The review describes the effectiveness of physical activity interventions implemented in centre-based childcare services and (i) examines characteristics of interventions that may influence intervention effects; (ii) describes the effects of pragmatic interventions and non-pragmatic interventions; (iii) assesses adverse effects; and (iv) describes cost-effectiveness of interventions

Methods:

Data sources were Cochrane Central Register of Controlled trials, MEDLINE, EMBASE, PsycINFO, ERIC, CINAHL, SCOPUS and SPORTDISCUS. Studies selected included randomized controlled trials conducted in centre-based childcare including an intervention to increase objectively measured physical activity in children aged less than 6 years. Data were converted into standardized mean difference (SMD) and analysed using a random effects model.

Results:

Overall interventions significantly improved child physical activity (SMD 0.44; 95% confidence interval [CI]: 0.12–0.76).

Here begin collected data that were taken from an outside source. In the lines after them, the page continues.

Lemma wit_sec_ok : sec_info_ok wit_sec.
Proof.
  repeat split; apply Forall_replicate; split; [done | by apply bytes_okb_ok | done
    | by apply bytes_okb_ok].
Qed.

Definition wit_hdr : list Z := replicate 24 3 ++ [1; 2; 3; 64].
Definition wit_xf : xmit_frame := mk_xmit_frame _WEP40_ 24 4 4 false [] [].
Definition wit_rx (data : list Z) : rx_sec_pkt :=
  mk_rx_sec_pkt data 36 24 4 4 [] [] _WEP40_.

Ltac wep_wit := first [apply globals0_ok | reflexivity | by left
  | by apply bytes_okb_ok | unfold TXDESC_SIZE; cbn; lia
  | split; [apply wit_sec_ok | split; [done | split; [by apply bytes_okb_ok | vm_compute; split; discriminate]]]].

Lemma wep_auth_roundtrip_witness :
  exists g1 g2 enc, length enc = 12%nat /\
    wf_wep_encrypt_auth crc_globals0 wit_sec (wit_hdr ++ [1; 0; 3; 0; 0; 0; 16; 0] ++ replicate 4 0 ++ []) 40 =
      Ret (0, g1, wit_hdr ++ enc ++ []) /\
    wf_wep_decrypt_auth g1 wit_sec (wit_hdr ++ enc ++ []) 40 =
      Ret (0, g2, wit_hdr ++ [1; 0; 3; 0; 0; 0; 16; 0] ++ icv_of [1; 0; 3; 0; 0; 0; 16; 0] ++ []).
Proof.
  apply (wep_auth_roundtrip crc_globals0 wit_sec wit_hdr [1; 0; 3; 0; 0; 0; 16; 0]
    (replicate 4 0) []); wep_wit.
Defined.

Lemma wep_data_roundtrip_witness :
  exists g1 g2 air,
    wep_encrypt crc_globals0 wit_sec wit_xf
      (replicate 20 0 ++ wit_hdr ++ [170; 170; 3; 0] ++ replicate 4 0) 56 =
      Ret (0, g1, replicate 20 0 ++ air) /\
    wep_decrypt g1 wit_sec (set_rxp_data (wit_rx []) air) =
      Ret (0, g2, wit_hdr ++ [170; 170; 3; 0] ++ icv_of [170; 170; 3; 0]).
Proof.
  apply (wep_data_roundtrip crc_globals0 wit_sec wit_xf (wit_rx []) (replicate 20 0) wit_hdr
    [170; 170; 3; 0] (replicate 4 0)); wep_wit.
Defined.

Lemma wep_decrypt_verdict_witness :
  exists r g' payload icv, length icv = 4%nat /\
    wep_decrypt crc_globals0 wit_sec (wit_rx (wit_hdr ++ replicate 8 1)) =
      Ret (r, g', wit_hdr ++ payload ++ icv) /\
    (r = 0 <-> icv = le_bytes 4 (crc32_spec payload)) /\ (r = 0 \/ r = -1).
Proof.
  apply (wep_decrypt_verdict crc_globals0 wit_sec (wit_rx (wit_hdr ++ replicate 8 1)) wit_hdr
    (replicate 8 1)); wep_wit.
Defined.
End Wep.
Fixpoint spec_run (nodes : list Z) (phead : Z) (os : list que_op) (xs : list Z)
    : option (list Z * list (option Z)) :=
  match os with
  | [] => Some (xs, [])
  | o :: os =>
      '(xs, r) ← spec_step nodes phead o xs;
      '(xs, rs) ← spec_run nodes phead os xs;
      Some (xs, r :: rs)
  end.

Lemma split_at_Some p xs l1 l2 : split_at p xs = Some (l1, l2) -> xs = l1 ++ p :: l2.
Proof.
  unfold split_at. destruct (list_find (eq p) xs) as [[i y] |] eqn:E; [| done].
  apply list_find_Some in E as (Hi & <- & _). intros [= <- <-].
  symmetry. by apply take_drop_middle.
Qed.

Lemma fresh_true nodes phead n xs : fresh nodes phead n xs = true ->
  n ∈ nodes /\ n ∉ phead :: xs.
Proof. intros [H1 H2]%andb_prop. split; by eapply bool_decide_eq_true_1. Qed.

Lemma cnt_incr q (l1 : list Z) n l2 : cnt q = u32 (Z.of_nat (length (l1 ++ l2))) ->
  u32 (cnt q + 1) = u32 (Z.of_nat (length (l1 ++ n :: l2))).
Proof.
  intros ->. unfold u32. rewrite Zplus_mod_idemp_l. f_equal. rewrite !length_app. simpl. lia.
Qed.

Lemma cnt_decr q (l1 : list Z) n l2 : cnt q = u32 (Z.of_nat (length (l1 ++ n :: l2))) ->
  u32 (cnt q - 1) = u32 (Z.of_nat (length (l1 ++ l2))).
Proof.
  intros ->. unfold u32. rewrite Zminus_mod_idemp_l. f_equal. rewrite !length_app. simpl. lia.
Qed.

Section Que.
Context (h : heap) (q : wf_que_t).

Lemma enque_rep n l1 l2 :
  que_rep h q (l1 ++ l2) -> node h n -> n ∉ head q :: l1 ++ l2 ->
  exists h' q', wf_enque h n (List.last l1 (head q)) q = Ret (h', q') /\
    wf_enque_prev h n (hd (head q) l2) q = Ret (h', q') /\ head q' = head q /\
    que_rep h' q' (l1 ++ n :: l2) /\ only h h' (n :: head q :: l1 ++ l2).
Proof.
  intros [Hr Hc] Hn Hnot. destruct (insert_next_ring h _ _ _ n Hr Hn Hnot) as (h' & Hi & Hr' & Ho).
  exists h', (mk_que (head q) (u32 (cnt q + 1))).
  split; [unfold wf_enque; by rewrite Hi |]. split.
  { destruct (chain_cut _ _ _ _ _ (proj2 Hr)) as [_ Hp].
    unfold wf_enque_prev, wf_list_prev. rewrite Hp. cbn [of_option cbind]. by rewrite Hi. }
  split; [done |]. split; [| done]. split; [done |]. by apply cnt_incr.
Qed.

Lemma deque_rep l1 p l2 : que_rep h q (l1 ++ p :: l2) ->
  exists h', wf_deque h p q = Ret (h', mk_que (head q) (u32 (cnt q - 1)), Some p) /\
    wf_list_delete h p = Ret h' /\ ring h' p [] /\
    que_rep h' (mk_que (head q) (u32 (cnt q - 1))) (l1 ++ l2) /\ only h h' (head q :: l1 ++ p :: l2).
Proof.
  intros [Hr Hc]. destruct (delete_ring h _ _ _ p Hr) as (h' & Hd & Hr' & Hs & Ho).
  exists h'. split.
  { unfold wf_deque. rewrite (is_empty_ring _ _ _ Hr). cbn [cbind].
    rewrite bool_decide_eq_false_2 by (by destruct l1). by rewrite Hd. }
  split_and!; [done | done | split; [done | by apply cnt_decr with p] | done].
Qed.
(* ===== verification/WdnTypes.v ===== *)
(** * The device node structure ([nic/wdn.h]) and the hardware description ([nic/hw_info.h])

    One module per C structure, with the fields the modelled code reads or
    writes and a setter for each; a [union Keytype] is the list of its 16
    bytes, a [union pn48] its 64-bit value, a [que_t] the sequence of its
    entries. *)
From S2P Require Import Prelude.

(** [wf_80211_mgmt_ht_cap_t]: the two first fields and the MCS set. *)
Module HtCap.
Record wf_80211_mgmt_ht_cap_t : Type := mk_ht_cap {
  cap_info : Z;
  ampdu_params_info : Z;
  supp_mcs_set : list Z;
}.

Definition set_cap_info (v : Z) (r : wf_80211_mgmt_ht_cap_t) : wf_80211_mgmt_ht_cap_t :=
  mk_ht_cap v (ampdu_params_info r) (supp_mcs_set r).
Definition set_ampdu_params_info (v : Z) (r : wf_80211_mgmt_ht_cap_t) : wf_80211_mgmt_ht_cap_t :=
  mk_ht_cap (cap_info r) v (supp_mcs_set r).
Definition set_supp_mcs_set (v : list Z) (r : wf_80211_mgmt_ht_cap_t) : wf_80211_mgmt_ht_cap_t :=
  mk_ht_cap (cap_info r) (ampdu_params_info r) v.

(** All bytes zero. *)
Definition zero : wf_80211_mgmt_ht_cap_t :=
  mk_ht_cap 0 0 (replicate 16 0).
End HtCap.

(** [struct wf_ht_priv] *)
Module HtPriv.
Record wf_ht_priv : Type := mk_ht_priv {
  ht_option : Z;
  ampdu_enable : Z;
  rx_ampdu_maxlen : Z;
  rx_ampdu_min_spacing : Z;
  ldpc : Z;
  both_20m_40m : Z;
  sgi_20m : Z;
  sgi_40m : Z;
  dssck_40m : Z;
  smps : Z;
  sm_ps_mode : Z;
  rx_stbc : Z;
  tx_stbc : Z;
  agg_enable_bitmap : Z;
  candidate_tid_bitmap : Z;
  tx_amsdu_enable : Z;
}.

Definition set_ht_option (v : Z) (r : wf_ht_priv) : wf_ht_priv :=
  mk_ht_priv v (ampdu_enable r) (rx_ampdu_maxlen r) (rx_ampdu_min_spacing r) (ldpc r)
    (both_20m_40m r) (sgi_20m r) (sgi_40m r) (dssck_40m r) (smps r) (sm_ps_mode r) (rx_stbc r)
    (tx_stbc r) (agg_enable_bitmap r) (candidate_tid_bitmap r) (tx_amsdu_enable r).
Definition set_ampdu_enable (v : Z) (r : wf_ht_priv) : wf_ht_priv :=
  mk_ht_priv (ht_option r) v (rx_ampdu_maxlen r) (rx_ampdu_min_spacing r) (ldpc r) (both_20m_40m
    r) (sgi_20m r) (sgi_40m r) (dssck_40m r) (smps r) (sm_ps_mode r) (rx_stbc r) (tx_stbc r)
    (agg_enable_bitmap r) (candidate_tid_bitmap r) (tx_amsdu_enable r).
Definition set_rx_ampdu_maxlen (v : Z) (r : wf_ht_priv) : wf_ht_priv :=
  mk_ht_priv (ht_option r) (ampdu_enable r) v (rx_ampdu_min_spacing r) (ldpc r) (both_20m_40m r)
    (sgi_20m r) (sgi_40m r) (dssck_40m r) (smps r) (sm_ps_mode r) (rx_stbc r) (tx_stbc r)
    (agg_enable_bitmap r) (candidate_tid_bitmap r) (tx_amsdu_enable r).
Definition set_rx_ampdu_min_spacing (v : Z) (r : wf_ht_priv) : wf_ht_priv :=
  mk_ht_priv (ht_option r) (ampdu_enable r) (rx_ampdu_maxlen r) v (ldpc r) (both_20m_40m r)
    (sgi_20m r) (sgi_40m r) (dssck_40m r) (smps r) (sm_ps_mode r) (rx_stbc r) (tx_stbc r)
    (agg_enable_bitmap r) (candidate_tid_bitmap r) (tx_amsdu_enable r).
Definition set_ldpc (v : Z) (r : wf_ht_priv) : wf_ht_priv :=
  mk_ht_priv (ht_option r) (ampdu_enable r) (rx_ampdu_maxlen r) (rx_ampdu_min_spacing r) v
    (both_20m_40m r) (sgi_20m r) (sgi_40m r) (dssck_40m r) (smps r) (sm_ps_mode r) (rx_stbc r)
    (tx_stbc r) (agg_enable_bitmap r) (candidate_tid_bitmap r) (tx_amsdu_enable r).
Definition set_both_20m_40m (v : Z) (r : wf_ht_priv) : wf_ht_priv :=
  mk_ht_priv (ht_option r) (ampdu_enable r) (rx_ampdu_maxlen r) (rx_ampdu_min_spacing r) (ldpc
    r) v (sgi_20m r) (sgi_40m r) (dssck_40m r) (smps r) (sm_ps_mode r) (rx_stbc r) (tx_stbc r)
    (agg_enable_bitmap r) (candidate_tid_bitmap r) (tx_amsdu_enable r).
Definition set_sgi_20m (v : Z) (r : wf_ht_priv) : wf_ht_priv :=
  mk_ht_priv (ht_option r) (ampdu_enable r) (rx_ampdu_maxlen r) (rx_ampdu_min_spacing r) (ldpc
    r) (both_20m_40m r) v (sgi_40m r) (dssck_40m r) (smps r) (sm_ps_mode r) (rx_stbc r) (tx_stbc
    r) (agg_enable_bitmap r) (candidate_tid_bitmap r) (tx_amsdu_enable r).
Definition set_sgi_40m (v : Z) (r : wf_ht_priv) : wf_ht_priv :=
  mk_ht_priv (ht_option r) (ampdu_enable r) (rx_ampdu_maxlen r) (rx_ampdu_min_spacing r) (ldpc
    r) (both_20m_40m r) (sgi_20m r) v (dssck_40m r) (smps r) (sm_ps_mode r) (rx_stbc r) (tx_stbc
    r) (agg_enable_bitmap r) (candidate_tid_bitmap r) (tx_amsdu_enable r).
Definition set_dssck_40m (v : Z) (r : wf_ht_priv) : wf_ht_priv :=
  mk_ht_priv (ht_option r) (ampdu_enable r) (rx_ampdu_maxlen r) (rx_ampdu_min_spacing r) (ldpc
    r) (both_20m_40m r) (sgi_20m r) (sgi_40m r) v (smps r) (sm_ps_mode r) (rx_stbc r) (tx_stbc
    r) (agg_enable_bitmap r) (candidate_tid_bitmap r) (tx_amsdu_enable r).
Definition set_smps (v : Z) (r : wf_ht_priv) : wf_ht_priv :=
  mk_ht_priv (ht_option r) (ampdu_enable r) (rx_ampdu_maxlen r) (rx_ampdu_min_spacing r) (ldpc
    r) (both_20m_40m r) (sgi_20m r) (sgi_40m r) (dssck_40m r) v (sm_ps_mode r) (rx_stbc r)
    (tx_stbc r) (agg_enable_bitmap r) (candidate_tid_bitmap r) (tx_amsdu_enable r).
Definition set_sm_ps_mode (v : Z) (r : wf_ht_priv) : wf_ht_priv :=
  mk_ht_priv (ht_option r) (ampdu_enable r) (rx_ampdu_maxlen r) (rx_ampdu_min_spacing r) (ldpc
    r) (both_20m_40m r) (sgi_20m r) (sgi_40m r) (dssck_40m r) (smps r) v (rx_stbc r) (tx_stbc r)
    (agg_enable_bitmap r) (candidate_tid_bitmap r) (tx_amsdu_enable r).
Definition set_rx_stbc (v : Z) (r : wf_ht_priv) : wf_ht_priv :=
  mk_ht_priv (ht_option r) (ampdu_enable r) (rx_ampdu_maxlen r) (rx_ampdu_min_spacing r) (ldpc
    r) (both_20m_40m r) (sgi_20m r) (sgi_40m r) (dssck_40m r) (smps r) (sm_ps_mode r) v (tx_stbc
    r) (agg_enable_bitmap r) (candidate_tid_bitmap r) (tx_amsdu_enable r).
Definition set_tx_stbc (v : Z) (r : wf_ht_priv) : wf_ht_priv :=
  mk_ht_priv (ht_option r) (ampdu_enable r) (rx_ampdu_maxlen r) (rx_ampdu_min_spacing r) (ldpc
    r) (both_20m_40m r) (sgi_20m r) (sgi_40m r) (dssck_40m r) (smps r) (sm_ps_mode r) (rx_stbc
    r) v (agg_enable_bitmap r) (candidate_tid_bitmap r) (tx_amsdu_enable r).
Definition set_agg_enable_bitmap (v : Z) (r : wf_ht_priv) : wf_ht_priv :=
  mk_ht_priv (ht_option r) (ampdu_enable r) (rx_ampdu_maxlen r) (rx_ampdu_min_spacing r) (ldpc
    r) (both_20m_40m r) (sgi_20m r) (sgi_40m r) (dssck_40m r) (smps r) (sm_ps_mode r) (rx_stbc
    r) (tx_stbc r) v (candidate_tid_bitmap r) (tx_amsdu_enable r).
Definition set_candidate_tid_bitmap (v : Z) (r : wf_ht_priv) : wf_ht_priv :=
  mk_ht_priv (ht_option r) (ampdu_enable r) (rx_ampdu_maxlen r) (rx_ampdu_min_spacing r) (ldpc
    r) (both_20m_40m r) (sgi_20m r) (sgi_40m r) (dssck_40m r) (smps r) (sm_ps_mode r) (rx_stbc
    r) (tx_stbc r) (agg_enable_bitmap r) v (tx_amsdu_enable r).
Definition set_tx_amsdu_enable (v : Z) (r : wf_ht_priv) : wf_ht_priv :=
  mk_ht_priv (ht_option r) (ampdu_enable r) (rx_ampdu_maxlen r) (rx_ampdu_min_spacing r) (ldpc
    r) (both_20m_40m r) (sgi_20m r) (sgi_40m r) (dssck_40m r) (smps r) (sm_ps_mode r) (rx_stbc
    r) (tx_stbc r) (agg_enable_bitmap r) (candidate_tid_bitmap r) v.

(** All bytes zero. *)
Definition zero : wf_ht_priv :=
  mk_ht_priv 0 0 0 0 0 0 0 0 0 0 0 0 0 0 0 0.
End HtPriv.

(** [struct wdninfo_stats], the receive counters and their last values *)
Module Stats.
Record wdninfo_stats : Type := mk_stats {
  rx_mgnt_pkts : Z;
  rx_beacon_pkts : Z;
  rx_probereq_pkts : Z;
  rx_probersp_pkts : Z;
  rx_probersp_bm_pkts : Z;
  rx_probersp_uo_pkts : Z;
  rx_ctrl_pkts : Z;
  rx_data_pkts : Z;
  last_rx_mgnt_pkts : Z;
  last_rx_beacon_pkts : Z;
  last_rx_probereq_pkts : Z;
  last_rx_probersp_pkts : Z;
  last_rx_probersp_bm_pkts : Z;
  last_rx_probersp_uo_pkts : Z;
  last_rx_ctrl_pkts : Z;
  last_rx_data_pkts : Z;
}.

Significant effects were found for interventions that included structured activity (SMD 0.53; 95% CI: 0.12–0.94), delivery by experts (SMD 1.26; 95% CI: 0.20–2.32) and used theory (SMD 0.76; 95% CI: 0.08–1.44). Non-pragmatic (SMD 0.80; 95% CI: 0.12–1.48) but not pragmatic interventions (SMD 0.10; 95% CI:−0.13–0.33) improved child physical activity. One trial reported adverse events, and no trials reported cost data.

Conclusions:

Intervention effectiveness varied according to intervention and trial design characteristics. Pragmatic trials were not effective, and information on cost and adverse effects was lacking. Evidence gaps remain for policymakers and practitioners regarding the effectiveness and feasibility of childcare-based physical activity interventions.